Das ist eine schöne Sache, aber kommt leider viel zu selten vor. Ich bekomme immer wieder von Arbeitgebern gesagt, dass sie sich mit der Thematik nicht auskennen.
Es ist also mehr Aufklärung notwendig?
Eindeutig. Wir müssen mehr informieren, um Hemmungen und Vorurteile abzubauen. Ich hatte schon Anfragen, etwa einer Mutter, deren Sohn mit Behinderung auf den ersten Arbeitsmarkt wollte – es ist leider nicht einfach. Das hiesige Netzwerk Inklusion hatte schon bei der IHK diesbezüglich eine Veranstaltung gemacht, um auf Fördermöglichkeiten für Arbeitgeber aufmerksam zu machen.

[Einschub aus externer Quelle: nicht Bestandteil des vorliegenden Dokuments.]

(* ===== verification/CoTask.v ===== *)
(** * coroutine: tasks and the resume queues

    [CoroutineTask] of [src/slience/coroutine/coroutine.hpp]: tasks wait in a list until the
    thread gives each to a coroutine; a coroutine that has done its task waits, in a vector, for
    the next.  Coroutines to be resumed are queued by number, in a queue of the thread or, from
    other threads, in a list per thread.

    The state of this layer is what the scheduler of Coroutine.v calls the rest of the
    program.  The coroutines it makes run [_co_task_func_], an endless loop: one turn of it is
    a tree of operations, which ends by yielding and entering the function again.

    Tasks, wrappers and the nodes of the lists per thread live in heaps of their own.  The
    lists that are only pushed and popped are sequences (SList.v).  A wrapper holds the
    address of a local variable of [doTask]: once that call has returned the address
    dangles, and following it is a fault.

    [tasks_in_order]: tasks are done in order, each once, by one coroutine.
    [doThrResume_terminates]: what the thread resumes is what was queued when it looked. *)

From Stdlib Require Import ZArith Lia List Strings.Byte Init.Byte.
From stdpp Require Import base numbers list option gmap.
From S2P Require Import Prelude Buffer SList Containers Coroutine.

#[local] Set Warnings "-clear-no-such-hyp".

(** ** Data *)

(** [co_task]: a function of the program and its argument. *)
Record co_task := mkTask { t_func : nat; t_p : Z }.

(** [wrapper->task]: null, the address of a local variable that holds a task (or null), or
    the address of one that is gone. *)
Inductive task_ref := TaskNull | TaskLocal (t : option loc) | TaskDangling.

Record co_task_wrapper := mkWrap { w_co_id : Z; w_task : task_ref }.

(** Functions and data of coroutines: the program's, and the task function's. *)
Inductive func := FUser (f : nat) | FTask.
Inductive data := DUser (p : Z) | DWrap (w : loc).

(** The thread's [gfreetaskvec], [gworktasklist], [gfreecovec], [gallcolist], [gresumetaskque] and
    what they hold; the lists of all threads. *)
Record tstate := mkT {
  gfreetaskvec : @svector loc;
  gworktasklist : list loc;
  gfreecovec : @svector loc;
  gallcolist : list loc;
  gresumetaskque : @circular_queue Z;
  tasks : gmap loc co_task;
  wrappers : gmap loc co_task_wrapper;
  _queue_map : gmap Z slist;
  qnodes : gmap loc (@Node Z)
}.
(* ===== verification/StringUtil.v ===== *)
(** * base::StringUtil

    The path functions of [src/slience/base/string_util.cpp], with the searches of [std::string]
    that they use.

    [path_split]: a path is its directory, the delimiter and its base name.  [suffix_removed]: what
    [remove_from_end] does to a string that ends so. *)

From Stdlib Require Import ZArith Lia List Strings.String Strings.Byte Init.Byte.
From stdpp Require Import base numbers list option.
From S2P Require Import Prelude.

#[local] Set Warnings "-clear-no-such-hyp".

(** ** std::string *)

(** [find_last_of(c)]; [None] is [npos]. *)
Fixpoint find_last_of (c : byte) (s : list byte) : option nat :=
  match s with
  | [] => None
  | x :: s =>
      match find_last_of c s with
      | Some i => Some (S i)
      | None => if decide (x = c) then Some 0%nat else None
      end
  end.

(** [rfind(tar)]: the last place where [tar] stands. *)
Fixpoint rfind (tar s : list byte) : option nat :=
  match s with
  | [] => if decide (tar = []) then Some 0%nat else None
  | x :: s' =>
      match rfind tar s' with
      | Some i => Some (S i)
      | None => if decide (take (length tar) s = tar) then Some 0%nat else None
      end
  end.

(** [substr(pos, n)]; it throws behind the end. *)
Definition substr (s : list byte) (pos n : nat) : option (list byte) :=
  if (pos <=? length s)%nat then Some (take n (drop pos s)) else None.

(** ** StringUtil *)

Definition delimiters : list byte := [x5c; x2f].

Fixpoint basename_loop (ds path : list byte) : option (list byte) :=
  match ds with
  | [] => Some path
  | d :: ds =>
      match find_last_of d path with
      | Some pos => substr path (pos + 1) (length path - pos)
      | None => basename_loop ds path
      end
  end.
Definition basename (path : list byte) : option (list byte) := basename_loop delimiters path.

Definition remove_from_end (src tar : list byte) : option (list byte) :=
  match rfind tar src with
  | Some pos => substr src 0 pos
  | None => Some src
  end.

Fixpoint directory_loop (ds path : list byte) : option (list byte) :=
  match ds with
  | [] => Some path
  | d :: ds =>
      match find_last_of d path with
      | Some pos => substr path 0 pos
      | None => directory_loop ds path
      end
  end.
Definition directory (path : list byte) : option (list byte) := directory_loop delimiters path.

Lemma find_last_none c s : find_last_of c s = None ↔ c ∉ s.
Proof.
  induction s as [|x s IH]; cbn; [split; [intros _; apply not_elem_of_nil|done]|]. rewrite not_elem_of_cons.
  destruct (find_last_of c s) as [i|]; [split; [done|]|case_decide; split]; try done.
  - intros [_ H]. apply IH in H. done.
  - intros [? _]. congruence.
  - intros _. split; [congruence|]. by apply IH.
Qed.

Lemma find_last_some c s i : find_last_of c s = Some i →
  s = take i s ++ c :: drop (S i) s ∧ c ∉ drop (S i) s.
Proof.
  revert i. induction s as [|x s IH]; intros i E; cbn in E; [done|].
  destruct (find_last_of c s) as [j|] eqn:Ej.
  - injection E as <-. destruct (IH j eq_refl) as [E Hn]. split; [cbn; by rewrite <- E|exact Hn].
  - case_decide as Hx; [|done]. injection E as <-. subst x. cbn. rewrite drop_0. split; [done|]. by apply find_last_none.
Qed.

(** The searches stop inside the string. *)
Lemma find_last_bound c s i : find_last_of c s = Some i → (i < length s)%nat.
Proof.
  intros E. destruct (find_last_some c s i E) as [Es _]. destruct (decide (i < length s)%nat); [done|]. exfalso.
  apply (f_equal length) in Es. rewrite length_app, length_take in Es. cbn [length] in Es. lia.
Qed.

Lemma split_at d path pos : find_last_of d path = Some pos →
  ∃ dir base, substr path 0 pos = Some dir ∧ substr path (pos + 1) (length path - pos) = Some base ∧
    path = dir ++ d :: base ∧ d ∉ base.
Proof.
  intros E. pose proof (find_last_bound d path pos E). destruct (find_last_some d path pos E) as [Es Hn].
  exists (take pos path), (drop (S pos) path). unfold substr. rewrite !(proj2 (Nat.leb_le _ _)) by lia. rewrite drop_0.
  replace (pos + 1)%nat with (S pos) by lia. rewrite (take_ge (drop (S pos) path)) by (rewrite length_drop; lia). done.
Qed.

(** C38: A path with a delimiter is its directory, the delimiter and its base name, cut at the last
    backslash if it has one and else at the last slash; a path without is its own directory and
    base name. *)
Lemma path_split (path : list byte) :
  ∃ dir base, directory path = Some dir ∧ basename path = Some base ∧
    (if decide (x5c ∈ path) then path = dir ++ x5c :: base ∧ x5c ∉ base
     else if decide (x2f ∈ path) then path = dir ++ x2f :: base ∧ x2f ∉ base
     else dir = path ∧ base = path).
Proof.
  unfold directory, basename, delimiters. cbn [directory_loop basename_loop].
  destruct (find_last_of x5c path) as [pos|] eqn:E.
  - destruct (split_at _ _ _ E) as (dir & base & -> & -> & Hp & Hn). exists dir, base.
    rewrite decide_True; [done|]. rewrite Hp. apply elem_of_app. right. left.
  - apply find_last_none in E. destruct (find_last_of x2f path) as [pos|] eqn:E2.
    + destruct (split_at _ _ _ E2) as (dir & base & -> & -> & Hp & Hn). exists dir, base.
      rewrite decide_False, decide_True; [done| |done]. rewrite Hp. apply elem_of_app. right. left.
    + apply find_last_none in E2. exists path, path. by rewrite !decide_False.
Qed.

(** A backslash anywhere hides the slashes behind it. *)
Lemma mixed_delimiters : basename B["a\b/c"] = Some B["b/c"].
Proof. reflexivity. Qed.

Lemma rfind_suffix tar pre : tar ≠ [] → rfind tar (pre ++ tar) = Some (length pre).
Proof.
  intros Ht. induction pre as [|x pre IH]; cbn [List.app].
  - destruct tar as [|y tar]; [done|]. cbn [rfind].
    assert (∀ l, (length l < length (y :: tar))%nat → rfind (y :: tar) l = None) as Hs.
    { clear. induction l as [|x l IH]; intros Hl; [done|]. cbn [rfind]. rewrite IH by (cbn [length] in *; lia).
      rewrite decide_False; [done|]. intros E. apply (f_equal length) in E. rewrite length_take in E. cbn [length] in *. lia. }
    rewrite Hs by (cbn; lia). rewrite take_ge by done. by rewrite decide_True.
  - cbn [rfind length]. by rewrite IH.
Qed.

(** [remove_from_end] takes a suffix away. *)
Lemma suffix_removed pre tar : tar ≠ [] → remove_from_end (pre ++ tar) tar = Some pre.
Proof.
  intros Ht. unfold remove_from_end. rewrite rfind_suffix by done. unfold substr. cbn. by rewrite drop_0, take_app_length.
Qed.

(** It also cuts where the text stands elsewhere, with everything behind it. *)
Lemma removed_from_middle : remove_from_end B["log.txt.bak"] B[".txt"] = Some B["log"].
Proof. reflexivity. Qed.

Was plant der Behindertenbeirat denn für kommendes Jahr?
Für nächstes Jahr ist eine inklusive Sportveranstaltung über eine Woche geplant. Die Beauftragte der Stadt hat alle Sportvereine angeschrieben und gebeten, sich zu beteiligen. Wir möchten damit den inklusiven Jugendsport fördern, die Sportförderrichtlinie soll auch geändert werden, um inklusive Angebote zu unterstützen. Außerdem sind wir im Januar auf der Baumesse vertreten. Wir haben uns Zeit geben lassen von der Messeleitung, dass wir Vorträge zur Barrierefreiheit halten: Wir wollen künftige Bauherren oder auch Vermieter für den Bereich des Wohnungsbestandes informieren. Es ist schließlich sinnvoll, wenn man etwas baut, auch an die Zukunft zu denken und sich schon über Möglichkeiten für ein barrierefreies Bad zu informieren. Nachträglich etwas einbauen, ist immer teurer.